9. An automated window defrosting temperature regulation system based on fuzzy control, characterized by, The system includes: Onboard sensor networks are used to collect real-time data on the environment inside and outside the vehicle. The preprocessing module is used to preprocess the vehicle interior and exterior environmental data to obtain preprocessed vehicle interior and exterior environmental data. The rule base construction module is used to input the preprocessed vehicle interior and exterior environmental data into a preset fuzzy control system to construct the fuzzy rule base of the fuzzy control system. The control system optimization module, based on the Zebra optimization algorithm and combined with the preprocessed vehicle interior and exterior environmental data, optimizes the fuzzy control system, outputs the optimal fuzzy rule base and the optimal membership function parameters, and obtains the optimized fuzzy control system. A dynamic adjustment module is used to dynamically adjust the opening and closing degree of the vehicle window through the window motor actuator, based on subsequently acquired data of the vehicle's internal and external environment and utilizing the optimized fuzzy control system; wherein, The preprocessing includes normalization and outlier removal.

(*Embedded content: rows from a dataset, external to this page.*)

(** * Cafeteria-Menu: the menu-item entity and its persistence manager

    A shallow embedding of [src/database.py]: the [MenuItem] data class with
    its two predicates ([equals], [is_complete]) and the [DatabaseManager]
    operations over the [menu_items] and [categories] tables.

    - Python [int] is [Z]; [Optional[int]] is [option Z].
    - Python [float] is the kernel's binary64 [float] (IEEE 754, round to
      nearest even), which is what CPython's float is.
    - Python [bytes] is [list Byte.byte]; [Optional[bytes]] is an [option].
    - Python objects that the code mutates in place live in a heap
      ([gmap loc MenuItem]); the manager's methods take a reference.
    - A method is a function from the world to an outcome (a returned
      value or a raised exception) and the world after it. *)

From Stdlib Require Import ZArith Floats QArith Qabs Qpower Ascii.
From Stdlib Require Import DecimalString DecimalN.
From stdpp Require Import base option decidable list sorting gmap strings.

Set Warnings "-inexact-float,-clear-no-such-hyp".
Local Open Scope Z_scope.

(** ** Python values *)

Definition bytes := list Byte.byte.

#[global] Instance byte_eq_dec : EqDecision Byte.byte := Byte.byte_eq_dec.

(** [bool(x)] for the types the code tests for truth. *)
Definition truthy_str (s : string) : bool :=
  match s with EmptyString => false | String _ _ => true end.

Definition truthy_int (n : option Z) : bool :=
  match n with None => false | Some z => negb (z =? 0) end.

Definition truthy_bytes (b : option bytes) : bool :=
  match b with None | Some [] => false | Some (_ :: _) => true end.

(** ** Floats: the two comparisons of the entity *)

Module Price.

(** [abs(float(p) - float(q))] *)
Definition abs_diff (p q : float) : float :=
  PrimFloat.abs (PrimFloat.sub p q).

(** [abs(float(p) - float(q)) < 0.01] *)
Definition close (p q : float) : bool :=
  PrimFloat.ltb (abs_diff p q) 0.01%float.

(** [p > 0] *)
Definition positive (p : float) : bool := PrimFloat.ltb 0%float p.

(** Neither a NaN nor an infinity. *)
Definition finite (p : float) : bool :=
  negb (PrimFloat.is_nan p || PrimFloat.is_infinity p).

(** The number a double stands for, when it stands for one: a zero, or a
    mantissa [m], an exponent [e] and a sign for [m * 2 ^ e] or its
    opposite. The infinities and the NaNs stand for none. *)
Definition exact (p : float) : option Q :=
  match Prim2SF p with
  | S754_zero _ => Some 0%Q
  | S754_finite s m e =>
      Some (inject_Z (if s then Z.neg m else Z.pos m) * 2 ^ e)%Q
  | S754_infinity _ | S754_nan => None
  end.

End Price.

(** ** Doubles as numbers

    What the facts on rounding are stated with. *)

Module Binary64.

(** Zeros and finite doubles, as opposed to infinities and NaNs. *)
Definition is_number (x : spec_float) : bool :=
  match x with
  | S754_zero _ | S754_finite _ _ _ => true
  | S754_infinity _ | S754_nan => false
  end.

(** A double counted in units of [2 ^ -1074], the spacing of the smallest
    doubles: every double that is a number is a whole number of them. *)
Definition units (x : spec_float) : Z :=
  match x with
  | S754_finite s m e => (if s then Z.neg m else Z.pos m) * 2 ^ (e + 1074)
  | _ => 0
  end.

(** The integer nearest to [x / 2 ^ n], the even one of two that are as
    near. *)
Definition nearest_even (x n : Z) : Z :=
  let q := x / 2 ^ n in
  let r := x mod 2 ^ n in
  let h := 2 ^ (n - 1) in
  if h <? r then q + 1
  else if (r =? h) && Z.odd q then q + 1
  else q.

End Binary64.

(** ** The MenuItem data class *)

Record MenuItem : Type := mkMenuItem {
  id : option Z;
  name : string;
  description : string;
  price : float;
  category_id : option Z;
  image : option bytes;
  image_name : option string;
  category_name : option string
}.

(** [MenuItem.equals]: the four basic attributes, then the images, then the
    image names when both images are there. *)
Definition equals (self other : MenuItem) : bool :=
  let basic_equality :=
    bool_decide (name self = name other) &&
    bool_decide (description self = description other) &&
    Price.close (price self) (price other) &&
    bool_decide (category_id self = category_id other) in
  if negb basic_equality then false
  else
    let images_match :=
      match image self, image other with
      | None, None => true
      | Some x, Some y => bool_decide (x = y)
      | _, _ => false
      end in
    if images_match && bool_decide (image self <> None)
    then bool_decide (image_name self = image_name other)
    else images_match.

(** [MenuItem.is_complete]: [bool(a and b and c and d and e)] is the
    conjunction of the operands' truth values. *)
Definition is_complete (self : MenuItem) : bool :=
  truthy_str (name self) &&
  truthy_str (description self) &&
  Price.positive (price self) &&
  truthy_int (category_id self) &&
  truthy_bytes (image self).

(** ** The world: the Python heap, the connection and the two tables *)

(** A reference to a [MenuItem] object. *)
Definition loc := positive.

(** One row of [menu_items]; the [id] column is the key of the table. *)
Record Row : Type := mkRow {
  row_name : string;
  row_description : string;
  row_price : float;
  row_category_id : Z;
  row_image : option bytes;
  row_image_name : option string
}.

(** What reaches the store, in the order it happens. *)
Inductive event : Type :=
  | EvConnect | EvSelect | EvInsert | EvUpdate | EvDelete
  | EvCommit | EvRollback.

Definition is_write (e : event) : bool :=
  match e with
  | EvInsert | EvUpdate | EvDelete => true
  | _ => false
  end.

Record World : Type := mkWorld {
  (** the MenuItem objects the caller holds *)
  heap : gmap loc MenuItem;
  (** [self.connection]: [None], or a handle and what [is_connected()] says *)
  connection : option bool;
  (** whether the server accepts a new connection *)
  reachable : bool;
  (** [self.config]: the client flag FOUND_ROWS. Without it (the
      connector's default) the [rowcount] of an UPDATE counts the rows
      changed, with it the rows matched. *)
  found_rows : bool;
  menu_items : gmap Z Row;
  categories : gmap Z string;
  (** the next value of the [id] column *)
  auto_increment : Z;
  trace : list event
}.

Definition with_heap (h : gmap loc MenuItem) (w : World) : World :=
  mkWorld h (connection w) (reachable w) (found_rows w) (menu_items w)
          (categories w) (auto_increment w) (trace w).

Definition with_connection (c : option bool) (w : World) : World :=
  mkWorld (heap w) c (reachable w) (found_rows w) (menu_items w)
          (categories w) (auto_increment w) (trace w).

Definition with_menu_items (t : gmap Z Row) (w : World) : World :=
  mkWorld (heap w) (connection w) (reachable w) (found_rows w) t
          (categories w) (auto_increment w) (trace w).

Definition with_auto_increment (n : Z) (w : World) : World :=
  mkWorld (heap w) (connection w) (reachable w) (found_rows w) (menu_items w)
          (categories w) n (trace w).

Definition log (e : event) (w : World) : World :=
  mkWorld (heap w) (connection w) (reachable w) (found_rows w) (menu_items w)
          (categories w) (auto_increment w) (trace w ++ [e]).

(** ** Methods: a state monad in which a raised exception keeps the state *)

(** The exceptions the methods raise; a message is the fixed part of the
    source's message (what an f-string appends is left out). *)
Inductive exn : Type :=
  | ValueError (msg : string)
  | Exception (msg : string)
  | AttributeError.

Inductive outcome (A : Type) : Type :=
  | Returns (a : A)
  | Raises (e : exn).
Arguments Returns {A} a.
Arguments Raises {A} e.

Definition M (A : Type) : Type := World -> outcome A * World.

#[global] Instance M_ret : MRet M := fun A a w => (Returns a, w).

#[global] Instance M_bind : MBind M := fun A B f m w =>
  match m w with
  | (Returns a, w') => f a w'
  | (Raises e, w') => (Raises e, w')
  end.

Definition raise {A : Type} (e : exn) : M A := fun w => (Raises e, w).

Definition emit (e : event) : M unit := fun w => (Returns tt, log e w).

(** Attribute access on a reference; a reference to no MenuItem raises. *)
Definition get_obj (l : loc) : M MenuItem := fun w =>
  match heap w !! l with
  | Some it => (Returns it, w)
  | None => (Raises AttributeError, w)
  end.

Definition set_obj (l : loc) (it : MenuItem) : M unit := fun w =>
  (Returns tt, with_heap (<[l := it]> (heap w)) w).

(** [item.image = current.image; item.image_name = current.image_name] *)
Definition copy_image (current it : MenuItem) : MenuItem :=
  mkMenuItem (id it) (name it) (description it) (price it) (category_id it)
             (image current) (image_name current) (category_name it).

(** ** Connection *)

Definition connect : M unit := fun w =>
  if reachable w
  then (Returns tt, log EvConnect (with_connection (Some true) w))
  else (Raises (Exception "Error connecting to database"), w).

Definition ensure_connection : M unit := fun w =>
  match connection w with
  | Some true => (Returns tt, w)
  | _ => connect w
  end.

(** ** The store's side of the statements *)

(** [MenuItem(id=row['id'], ..., price=float(row['price']), ...)] *)
Definition hydrate (i : Z) (r : Row) (cname : string) : MenuItem :=
  mkMenuItem (Some i) (row_name r) (row_description r) (row_price r)
             (Some (row_category_id r)) (row_image r) (row_image_name r)
             (Some cname).

(** [SELECT m.*, c.name FROM menu_items m JOIN categories c
     ON m.category_id = c.id WHERE m.id = %s] *)
Definition select_item (w : World) (i : Z) : option MenuItem :=
  r ← menu_items w !! i;
  cname ← categories w !! row_category_id r;
  Some (hydrate i r cname).

(** Modelled from the spec: the schema of [menu_items] is not under src/.
    The spec's data model makes [category_id] required, non-null and a
    reference to an existing category, checked when a row is written, and
    [price] an amount: a numeric column holds neither a NaN nor an infinity.
    A row that fails the check makes the statement fail with the
    connector's [Error]. *)
Definition row_of_item (w : World) (it : MenuItem) : option Row :=
  match category_id it with
  | Some c =>
      if bool_decide (is_Some (categories w !! c)) && Price.finite (price it)
      then Some (mkRow (name it) (description it) (price it) c
                       (image it) (image_name it))
      else None
  | None => None
  end.

(** Whether an UPDATE changed the stored row. *)
Definition row_eqb (r1 r2 : Row) : bool :=
  bool_decide (row_name r1 = row_name r2) &&
  bool_decide (row_description r1 = row_description r2) &&
  PrimFloat.Leibniz.eqb (row_price r1) (row_price r2) &&
  bool_decide (row_category_id r1 = row_category_id r2) &&
  bool_decide (row_image r1 = row_image r2) &&
  bool_decide (row_image_name r1 = row_image_name r2).

(** [cursor.execute(SELECT ...); cursor.fetchone()], hydrated. *)
Definition execute_select (i : Z) : M (option MenuItem) := fun w =>
  (Returns (select_item w i), log EvSelect w).

(** [cursor.execute(UPDATE ... WHERE id = %s)]: [Some rowcount], or [None]
    when the statement fails. *)
Definition execute_update (it : MenuItem) (i : Z) : M (option Z) := fun w =>
  match menu_items w !! i with
  | None => (Returns (Some 0), log EvUpdate w)
  | Some old =>
      match row_of_item w it with
      | Some new =>
          (Returns (Some (if found_rows w then 1
                          else if row_eqb old new then 0 else 1)),
           log EvUpdate (with_menu_items (<[i := new]> (menu_items w)) w))
      | None => (Returns None, log EvUpdate w)
      end
  end.

(** [cursor.execute(INSERT ...)]: [Some lastrowid], or [None] when the
    statement fails. *)
Definition execute_insert (it : MenuItem) : M (option Z) := fun w =>
  let n := auto_increment w in
  match row_of_item w it, menu_items w !! n with
  | Some new, None =>
      (Returns (Some n),
       log EvInsert (with_auto_increment (n + 1)
                       (with_menu_items (<[n := new]> (menu_items w)) w)))
  | _, _ => (Returns None, log EvInsert w)
  end.

(** [cursor.execute(DELETE FROM menu_items WHERE id = %s)]: the rowcount. *)
Definition execute_delete (i : Z) : M Z := fun w =>
  match menu_items w !! i with
  | Some _ =>
      (Returns 1, log EvDelete (with_menu_items (delete i (menu_items w)) w))
  | None => (Returns 0, log EvDelete w)
  end.

(** ** CRUD operations of [DatabaseManager] *)

Definition create_menu_item (item : loc) : M Z :=
  it ← get_obj item;
  if negb (is_complete it)
  then raise (ValueError "All fields are required to create a menu item")
  else
    _ ← ensure_connection;
    r ← execute_insert it;
    match r with
    | Some lastrowid => _ ← emit EvCommit; mret lastrowid
    | None =>
        _ ← emit EvRollback; raise (Exception "Error creating menu item")
    end.

Definition read_menu_item (item_id : Z) : M (option MenuItem) :=
  _ ← ensure_connection;
  execute_select item_id.

Definition has_changes (item_id : Z) (new_item : loc) : M bool :=
  _ ← ensure_connection;
  current_item ← read_menu_item item_id;
  match current_item with
  | None => mret true
  | Some cur =>
      it ← get_obj new_item;
      _ ← (if negb (truthy_bytes (image it))
           then set_obj new_item (copy_image cur it)
           else mret tt);
      it' ← get_obj new_item;
      mret (negb (equals cur it'))
  end.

10. The fuzzy control based automated window vent temperature regulation system of claim 9, wherein, The system also includes: The dynamic optimization module is used to calculate the degree of data change based on the subsequently obtained in-vehicle and out-of-vehicle environmental data, and obtain a comprehensive environmental change value. The dynamic optimization module is also used to dynamically optimize the optimized fuzzy control system based on the subsequently obtained vehicle interior and exterior environmental data when the comprehensive environmental change value exceeds a preset warning threshold but is not less than a preset value.